Наряду с этим началось бурное развитие биотехнологии на основе применения методов генной инженерии в пищевой и хими­ческой промышленности, а также для ликвидации и предотвраще­ния некоторых видов загрязнения окружающей среды. В невидан­но короткие сроки, буквально за несколько лет, генная инженерия прошла путь от фундаментальных исследований до промышленно­го и вообще практического применения их результатов.

Однако другой стороной этого прорыва в области генетики явились таящиеся в нем потенциальные угрозы для человека и человечества. Даже простая небрежность экспериментатора или некомпетентность персонала лаборатории в мерах безопасности могут привести к непоправимым последствиям. Еще больший вред методы генной инженерии могут принести при использовании их всякого рода злоумышленниками или в военных целях. Опасность обусловлена прежде всего тем, что организмы, с которыми чаще всего проводятся эксперименты, широко распространены в естест­венных условиях и могут обмениваться генетической информа­цией со своими “дикими” сородичами. В результате подобных экспериментов возможно создание организмов с совершенно но­выми наследственными свойствами, ранее не встречавшимися на Земле и эволюционно не обусловленными.

Такого рода опасения и заставили ученых пойти на столь бес­прецедентный шаг, как установление добровольного моратория.
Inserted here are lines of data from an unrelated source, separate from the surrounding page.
(** The new pair in place. *)
Lemma insert_pair t ps al k v n :
  wf t ps -> Forall2 (member t) ps al -> k ∉ al.*1 -> size t < 2 ^ order t -> 0 <= n ->
  let h := lookup3 k seed in
  exists t', (let '(p, t) := malloc_pair n (MkPair h v k) t in
      g ← list_init p (links t);
      g ← list_init (ordered_list p) g;
      t ← insert_to_bucket (index_of h t) p (set_links g t);
      g ← list_insert ORDERED_LIST (ordered_list p) (links t);
      Ok (0, MkTable (u64 (size t + 1)) (buckets t) (order t) g (pairs t) (next_pair t), [])) = Ok (0, t', @nil V) /\
    table t' (al ++ [(k, v)]).
Proof.
  intros H Hm Hk Hsz Hn h. set (p := next_pair t). destruct (fresh_pair t ps H) as (F1 & F2 & F3 & F4 & F5 & F6 & F7 & F8 & F9). fold p in F1, F2, F3, F4, F5, F6, F7, F8, F9.
  destruct (malloc_pair_spec t ps n (MkPair h v k) H) as (t1 & g & Em & Eg & Og & Np & No & E1). fold p in Em, Eg, Og, Np, No, E1.
  rewrite Em. destruct (list_init p (links t1)) as [g0 | |]; [| done..]. cbn [mbind res_bind] in Eg |- *. rewrite Eg. cbn [mbind res_bind].
  pose proof H as [H1 H2 (segs & Hb & P) H4 H5 H6 H7 H8 [H9 H9'] [H10 H11]].
  assert (Hfresh : pairs t !! p = None).
  { destruct (pairs t !! p) eqn:E; [| done]. exfalso. apply F1, H5. by eexists. }
  set (t2 := set_links g t1).
  assert (Hbl : buckets t2 = buckets t /\ order t2 = order t /\ pairs t2 = <[p := MkPair h v k]> (pairs t) /\ links t2 = g /\ size t2 = size t /\ next_pair t2 = p + 64 * (n / 64 + 1))
    by (subst t2; rewrite E1; done). destruct Hbl as (B1 & B2 & B3 & B4 & B5 & B6).
  assert (Ei1 : index_of h t1 = index_of h t2) by reflexivity. rewrite Ei1.
  assert (Ei2 : index_of h t2 = index_of h t) by (unfold index_of; by rewrite B2).
  assert (Hb2 : bucketed t2 segs).
  { apply (bucketed_frame t t2 segs [p; ordered_list p] Hb B1 B2); [by rewrite B4 | |].
    - intros a. rewrite P. set_solver.
    - intros q qr Hq Eq. rewrite B3, lookup_insert_ne by (intros <-; congruence). eauto. }
  destruct (insert_to_bucket_spec t2 segs p (index_of h t2) Hb2) as (bs & g2 & segs' & E2 & Hb3 & P3 & O3 & A3 & L3).
  { exists (MkPair h v k). rewrite B3, lookup_insert_eq. done. }
  { rewrite Ei2, B1. apply index_of_lt; lia || done. }
  { by rewrite B4. }
  { rewrite P. set_solver. }
  rewrite E2. cbn [mbind res_bind]. rewrite B4 in O3, A3.
  assert (Ro : ring g2 ORDERED_LIST (ordered_list <$> ps)).
  { eapply ordered_frame; [eapply ordered_frame; [exact H4 | exact Og | set_solver |] | exact O3 | rewrite P |].
    - intros q Hq. intros [E' | E'%list_elem_of_singleton]%elem_of_cons; [apply F2; rewrite <- E'; by apply list_elem_of_fmap_2 |].
      apply F4. rewrite <- E'. by apply list_elem_of_fmap_2.
    - intros [E' | [E' | Hin]%elem_of_cons]%elem_of_cons; [done | done |]. by apply (wf_apart t ps ORDERED_LIST H) in Hin as (_ & ? & _).
    - intros q Hq. rewrite P. intros [E' | [E' | Hin]%elem_of_cons]%elem_of_cons.
      + apply F2. rewrite <- E'. by apply list_elem_of_fmap_2.
      + by apply (wf_apart t ps q H Hq) in E'.
      + by apply (wf_apart t ps (ordered_list q) H Hin) in Hq. }
  rewrite <- (app_nil_r (ordered_list <$> ps)) in Ro, F4.
  destruct (list_insert_at g2 ORDERED_LIST (ordered_list <$> ps) [] (ordered_list p)) as (g3 & E3 & R3 & O4 & A4); [done | by eapply node_alloc | set_solver |].
  cbn [after hd] in E3. cbn [with_buckets links size buckets order pairs next_pair]. rewrite E3. cbn [mbind res_bind]. rewrite app_nil_r in O4, F4.
  eexists. split; [done |]. exists (ps ++ [p]). rewrite B1 in L3. rewrite B2, B3, B5, B6. split.
  - split; cbn [order buckets links pairs next_pair size]; try done.
    + by rewrite L3.
    + exists segs'. split; [| rewrite P3, P; apply Permutation_cons_append].
      eapply (bucketed_frame _ _ segs' (ordered_list p :: ORDERED_LIST :: (ordered_list <$> ps)) Hb3); cbn [with_buckets buckets order links pairs]; try done.
      * intros a Ha. rewrite P3, P in Ha. intros Hin.
        apply elem_of_cons in Ha as [-> | [-> | Ha]%elem_of_cons].
        -- apply elem_of_cons in Hin as [E' | [E' | (q & E' & Hq)%list_elem_of_fmap]%elem_of_cons]; [done | done |].
           symmetry in E'. by apply (wf_apart t ps q H Hq) in E'.
        -- apply elem_of_cons in Hin as [E' | [E' | Hin]%elem_of_cons]; done.
        -- apply elem_of_cons in Hin as [E' | [E' | (q & E' & Hq)%list_elem_of_fmap]%elem_of_cons].
           ++ subst a. done.
           ++ by apply (wf_apart t ps a H Ha) in E'.
           ++ symmetry in E'. by apply (wf_apart t ps a H Ha) in E'.
      * rewrite B3. intros q qr _ Eq. eauto.
    + rewrite fmap_app. exact R3.
    + intros q. rewrite lookup_insert_is_Some', H5, elem_of_app, list_elem_of_singleton. split; intros [?|?]; auto.
    + intros q qr [[<- <-] | [_ Eq]]%lookup_insert_Some; [done | by eapply H6].
    + assert (Hnk : forall q qr, pairs t !! q = Some qr -> key qr <> k).
      { intros q qr Eq <-. destruct (members_at t ps al q H Hm) as (? & ? & al1 & al2 & qr' & _ & -> & Eq' & _); [apply H5; by eexists |].
        rewrite Eq in Eq'. injection Eq' as <-. apply Hk. rewrite fmap_app, fmap_cons. set_solver. }
      intros q r qr rr Eq Er Ek. apply lookup_insert_Some in Eq as [[<- <-] | [Nq Eq]], Er as [[<- <-] | [Nr Er]]; try done.
      * cbn in Ek. exfalso. by apply (Hnk _ _ Er).
      * cbn in Ek. exfalso. by apply (Hnk _ _ Eq).
      * by eapply H7.
    + pose proof (Z.div_pos n 64). intros q [Hq | ->%list_elem_of_singleton]%elem_of_app; [destruct (H8 q Hq); unfold p; lia |]. unfold p. lia.
    + pose proof (Z.div_pos n 64). fold p in H9, H9'. split; [lia |]. rewrite Zplus_mod, H9', Z.mul_comm, Z.mod_mul by lia. done.
    + rewrite length_app. cbn [length]. assert (2 ^ order t < 2 ^ 32) by (apply Z.pow_lt_mono_r; lia). change (2 ^ 32) with 4294967296 in *.
      rewrite wrap_small by (change (2 ^ 64) with 18446744073709551616; lia). lia.
  - apply Forall2_app.
    + eapply member_frame; [done |]. intros q Hq. cbn [pairs]. apply lookup_insert_ne. by intros <-.
    + constructor; [| constructor]. exists (MkPair h v k). cbn [pairs]. by rewrite lookup_insert_eq.
Qed.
Позднее, после того как были разработаны чрезвычайно строгие меры безопасности при проведении экспериментов (в их числе — биологическая защита, то есть конструирование ослабленных микроорганизмов, способных жить только в искусственных усло­виях лаборатории) и получены достаточно достоверные оценки риска, связанного с проведением экспериментов, исследования постепенно возобновлялись и расширялись. Однако некоторые, наиболее рискованные типы экспериментов до сих пор остаются под запретом.

Тем не менее дискуссии вокруг этических проблем генной инженерии отнюдь не утихли. Человек, как отмечают некоторые их участники, может сконструировать новую форму жизни, резко отличную от всего нам известного, но он не сможет вернуть ее назад, в небытие. “Имеем ли мы право,— спрашивал один из творцов новой генетики, американский биолог, лауреат Нобелев­ской премии Э. Чаргафф,— необратимо противодействовать эволюционной мудрости миллионов лет ради того, чтобы удовлетворить амбиции и любопытство нескольких ученых? Этот мир дан нам взаймы. Мы приходим и уходим; и с течением времени мы остав­ляем землю, воздух и воду тем, кто приходит после нас”.
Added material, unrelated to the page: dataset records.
Definition json_true : Z := THE_TRUE.
Definition json_false : Z := THE_FALSE.
Definition json_null : Z := THE_NULL.

(** The heap before any value is made. *)
Definition empty_heap : jheap := MkHeap statics 64.

(** ** Equality *)

Definition json_array_equal (equal : Z -> Z -> jheap -> res Z) (array1 array2 : Z) (h : jheap) : res Z :=
  size ← json_array_size array1 h;
  size2 ← json_array_size array2 h;
  if negb (size =? size2) then Ok 0 else
  (fix go (n : nat) (i : Z) := match n with
    | O => Ok 1
    | S n =>
        value1 ← json_array_get array1 i h;
        value2 ← json_array_get array2 i h;
        e ← equal value1 value2 h;
        if e =? 0 then Ok 0 else go n (i + 1)
    end) (Z.to_nat size) 0.

Definition json_object_equal (equal : Z -> Z -> jheap -> res Z) (object1 object2 : Z) (h : jheap) : res Z :=
  size ← json_object_size object1 h;
  size2 ← json_object_size object2 h;
  if negb (size =? size2) then Ok 0 else
  '(r, _) ← json_object_foreach object1 (fun key value1 _ h =>
    value2 ← json_object_get object2 (Some key) h;
    e ← equal value1 value2 h;
    if e =? 0 then Ok (false, 0, h) else Ok (true, 1, h)) 1 h;
  Ok r.

Definition SF_eqb (x y : spec_float) : bool := SFeqb x y.

Fixpoint json_equal (fuel : nat) (json1 json2 : Z) (h : jheap) : res Z :=
  match fuel with
  | O => NoFuel
  | S fuel =>
      if (json1 =? NULL) || (json2 =? NULL) then Ok 0 else
      c1 ← cell json1 h; c2 ← cell json2 h;
      match jvalue c1, jvalue c2 with
      | JSON_OBJECT _ _, JSON_OBJECT _ _ => if json1 =? json2 then Ok 1 else json_object_equal (json_equal fuel) json1 json2 h
      | JSON_ARRAY _ _ _ _, JSON_ARRAY _ _ _ _ => if json1 =? json2 then Ok 1 else json_array_equal (json_equal fuel) json1 json2 h
      | JSON_STRING v1 n1, JSON_STRING v2 n2 =>
          if json1 =? json2 then Ok 1 else
          if negb (n1 =? n2) then Ok 0 else
          s1 ← blk_load 0 (Z.to_nat n1) v1; s2 ← blk_load 0 (Z.to_nat n1) v2; Ok (if decide (s1 = s2) then 1 else 0)
      | JSON_INTEGER n1, JSON_INTEGER n2 => if json1 =? json2 then Ok 1 else Ok (if n1 =? n2 then 1 else 0)
      | JSON_REAL x1, JSON_REAL x2 => if json1 =? json2 then Ok 1 else Ok (if SF_eqb x1 x2 then 1 else 0)
      | JSON_TRUE, JSON_TRUE | JSON_FALSE, JSON_FALSE | JSON_NULL, JSON_NULL => Ok (if json1 =? json2 then 1 else 0)
      | _, _ => Ok 0
      end
  end.

(** ** Copying *)

Definition json_string_copy (json : Z) (h : jheap) : res (Z * jheap) :=
  c ← cell json h;
  match jvalue c with
  | JSON_STRING v len => bytes ← blk_load 0 (Z.to_nat len) v; json_stringn_nocheck (Some bytes) len h
  | _ => Ok (NULL, h)
  end.

(** The elements of an array, one after the other. *)
Fixpoint array_loop (fuel : nat) (json i : Z) (body : Z -> jheap -> res jheap) (h : jheap) : res jheap :=
  match fuel with
  | O => NoFuel
  | S fuel =>
      n ← json_array_size json h;
      if i >=? n then Ok h else
      v ← json_array_get json i h; h ← body v h; array_loop fuel json (i + 1) body h
  end.
Lemma makes_static h p t : heap_ok h -> own p t ∅ -> makes h p t h.
Proof. intros H Ho. exists ∅. rewrite (left_id_L ∅ (∪)). split_and!; [done | apply map_disjoint_empty_l | done | done | lia]. Qed.

(** A constructor makes its tree, or there is no memory and nothing changes. *)
Definition constructs (h : jheap) (t : json) (r : res (Z * jheap)) : Prop :=
  exists p h', r = Ok (p, h') /\ ((p <> NULL /\ makes h p t h') \/ (p = NULL /\ h' = h /\ exists x, alloc (next h) x = false)).

Lemma new_cell_spec h n v t : heap_ok h -> own (next h) t {[next h := MkJson 1 v]} -> constructs h t (Ok (new_cell alloc n v h)).
Proof.
  intros H Ho. unfold new_cell. destruct (alloc (next h) n) eqn:E.
  - eexists _, _. split; [done |]. left. split; [by eapply own_nonnull | by apply makes_one].
  - eexists _, _. split; [done |]. right. eauto.
Qed.

Lemma next_nonnull h : heap_ok h -> next h <> NULL.
Proof. intros (_ & H & _). unfold NULL. lia. Qed.

Lemma integer_constructs h n : heap_ok h -> constructs h (TInteger n) (Ok (json_integer alloc n h)).
Proof. intros H. apply new_cell_spec; [done |]. constructor. by apply next_nonnull. Qed.

Lemma real_constructs h x : heap_ok h -> isnan x || isinf x = false -> constructs h (TReal x) (Ok (json_real alloc x h)).
Proof. intros H Hx. unfold json_real. rewrite Hx. apply new_cell_spec; [done |]. constructor; [by apply next_nonnull | done]. Qed.

Lemma own_string_constructs h s v : heap_ok h -> blk_holds (s ++ [0]) v ->
  constructs h (TString s) (jsonp_stringn_nocheck_own alloc (Some v) (Z.of_nat (length s)) h).
Proof. intros H Hv. apply new_cell_spec; [done |]. constructor; [by apply next_nonnull | done]. Qed.

Lemma array_constructs h : heap_ok h -> constructs h (TArray []) (json_array alloc h).
Proof.
  intros H. unfold json_array. destruct (alloc (next h) 48) eqn:E1; cbn [negb]; [| eexists _, _; split; [done |]; right; eauto].
  destruct (alloc (next h) (8 * 8)) eqn:E2; cbn [negb]; [| eexists _, _; split; [done |]; right; eauto].
  eexists _, _. split; [done |]. left. split; [by apply next_nonnull |]. apply makes_one; [done | | lia].
  rewrite <- insert_empty. apply (own_array _ 8 (blk_malloc 8) [] []); [by apply next_nonnull | apply blk_holds_nil | done | lia | constructor | done].
Qed.

Lemma object_constructs h : heap_ok h -> constructs h (TObject []) (json_object alloc h).
Proof.
  intros H. unfold json_object. destruct (alloc (next h) 80) eqn:E1; cbn [negb]; [| eexists _, _; split; [done |]; right; eauto].
  destruct (init_law (alloc (next h))) as [(t & -> & Hm) | (-> & x & Hx)]; cbn [mbind res_bind]; [| eexists _, _; split; [done |]; right; eauto].
  eexists _, _. split; [done |]. left. split; [by apply next_nonnull |]. apply makes_one; [done | | lia].
  rewrite <- insert_empty. apply (own_object _ t [] [] []); [by apply next_nonnull | done | done | constructor | done].
Qed.

End building.
End own.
Порой в этих дискуссиях обсуждаются достаточно отдаленные, а то и просто утопические возможности (типа искусственного конструирования человеческих индивидов), которые якобы могут открыться с развитием генетики. И накал дискуссий объясняется не столько тем, в какой мере реальны эти возможности, сколько тем, что они заставляют людей во многом по-новому или более остро воспринимать такие вечные проблемы, как проблемы человека, его свободы и предназначения. Далекие перспективы, откры­ваемые генетикой, начинают оказывать влияние на нас уже се­годня, заставляя задуматься, например, над тем, хотим ли мы и должны ли хотеть клонального размножения (получения неогра­ниченного числа генетически идентичных копий) людей. И совре­менным людям приходится более пристально всматриваться в са­мих себя, чтобы понять, чего они хотят, к чему стремятся и что считают неприемлемым.

И здесь использование средств философского анализа, обра­щение к многовековому опыту философских размышлений ста­новится не просто желательным, а существенно необходимым для поиска и обоснования разумных и вместе с тем подлинно гуман­ных позиций при столкновении с этими проблемами в сегодняшнем мире. Это стало предметом особой науки — биоэтики.
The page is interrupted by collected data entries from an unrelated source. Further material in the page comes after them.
(** ** Splitting off what is not UTF-8 *)

(** No character starts here. *)
Definition stuck (bad : list Z) : Prop := forall c rest, scalar c -> bad <> encoding c ++ rest.

Lemma stuck_nil : stuck [].
Proof. intros c rest _ H. symmetry in H. apply app_eq_nil in H as [H _]. by apply encoding_nonempty in H. Qed.

(** The iterator finds a character, or none starts here. *)
Lemma iterate_cases b s : Forall is_byte (b :: s) ->
  (exists c rest, scalar c /\ b :: s = encoding c ++ rest) \/
  (utf8_iterate (b :: s) (Z.of_nat (length (b :: s))) = Ok None /\ stuck (b :: s)).
Proof.
  intros Hs. pose proof (Forall_inv Hs) as Hb. set (t := b :: s) in *.
  assert (D : utf8_iterate t (Z.of_nat (length t)) = Ok None \/ utf8_iterate t (Z.of_nat (length t)) <> Ok None)
    by (destruct (utf8_iterate t _) as [[x |] | |]; auto).
  destruct D as [E | E].
  - right. split; [done |]. intros c rest Hc Et. rewrite Et, iterate_encoding in E; [done | done | rewrite length_app; lia].
  - left. unfold utf8_iterate in E. rewrite (proj2 (Z.eqb_neq _ _)) in E by (subst t; cbn; lia).
    change (rd t 0) with (Ok b) in E. cbn [mbind res_bind] in E.
    destruct (Z.leb_spec (utf8_check_first b) 0); [done |]. destruct (Z.eqb_spec (utf8_check_first b) 1) as [E1 | E1].
    + exists b, s. destruct (check_first_cases b Hb) as [[? ?] | [[? ?] | [[? ?] | [[? ?] | [? ?]]]]]; try lia.
      unfold is_byte in Hb. split; [unfold scalar; lia | by rewrite encoding_ascii by lia].
    + destruct (Z.gtb_spec (utf8_check_first b) (Z.of_nat (length t))); [done |].
      destruct (check_full_sequence t (Z.to_nat (utf8_check_first b)) Hs) as [(E2 & _) | (c & E2 & Hc & _ & Ec)].
      * subst t. cbn [hd]. lia.
      * lia.
      * rewrite Z2Nat.id in E2 by lia. rewrite E2 in E. done.
      * exists c, (drop (Z.to_nat (utf8_check_first b)) t). split; [done |]. by rewrite <- Ec, take_drop.
Qed.

Lemma utf8_split_spec fuel : forall s, Forall is_byte s -> (length s <= fuel)%nat ->
  let '(u, bad) := utf8_split fuel s in s = u ++ bad /\ is_utf8 u /\ stuck bad.
Proof.
  induction fuel as [| fuel IH]; intros [| b s] Hs Hl; try (cbn; split_and!; [done | apply is_utf8_nil | apply stuck_nil]); [cbn in Hl; lia |].
  cbn [utf8_split]. destruct (iterate_cases b s Hs) as [(c & rest & Hc & Et) | (E & Hst)].
  - rewrite Et, iterate_encoding by (done || (rewrite length_app; lia)). rewrite Nat2Z.id, drop_app_length, take_app_length.
    rewrite Et in Hs, Hl. apply Forall_app in Hs as [_ Hs]. pose proof (encoding_nonempty c). rewrite length_app in Hl.
    specialize (IH rest Hs ltac:(destruct (encoding c); [done | cbn in Hl; lia])). destruct (utf8_split fuel rest) as [u bad].
    destruct IH as (-> & Hu & Hb). split_and!; [by rewrite app_assoc | by apply is_utf8_cons | done].
  - rewrite E. split_and!; [done | apply is_utf8_nil | done].
Qed.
Развитие генной инженерии и близких ей областей знания (да и не их одних) заставляет во многом по-новому осмысливать и диалектическую связь свободы и ответственности в деятельности ученых. На протяжении веков многим из них не только словом, но и делом приходилось утверждать и отстаивать принцип свободы научного поиска перед лицом догматического невежества, фа­натизма суеверий, просто предубеждений. Ответственность же ученого при этом выступала, прежде всего как ответственность за получение и распространение проверенных, обоснованных и строгих знаний, позволяющих рассеивать мрак невежества.

Сегодня же принцип свободы научного поиска должен осмысли­ваться в контексте тех далеко не однозначных последствий раз­вития науки, с которыми приходится иметь дело людям. В нынеш­них дискуссиях по социально-этическим проблемам науки наряду с защитой ничем не ограничиваемой свободы исследования пред­ставлена и диаметрально противоположная точка зрения, пред­лагающая регулировать науку точно так же, как регулируется движение на железных дорогах. Между этими крайними позиция­ми располагается широкий диапазон мнений о возможности и же­лательности регулирования исследований и о том, как при этом должны сочетаться интересы самого исследователя, научного сообщества и общества в целом.

В этой области еще очень много спорного, нерешенного. Но, как бы то ни было, идея неограниченной свободы исследования, которая была, безусловно, прогрессивной на протяжении многих столетий, ныне уже не может приниматься безоговорочно, без учета социальной ответственности, с которой должна быть не­разрывно связана научная деятельность. Есть ведь ответственная свобода — и есть принципиально отличная от нее свободная безответственность, чреватая — при современных и будущих воз­можностях науки — весьма тяжелыми последствиями для челове­ка и человечества.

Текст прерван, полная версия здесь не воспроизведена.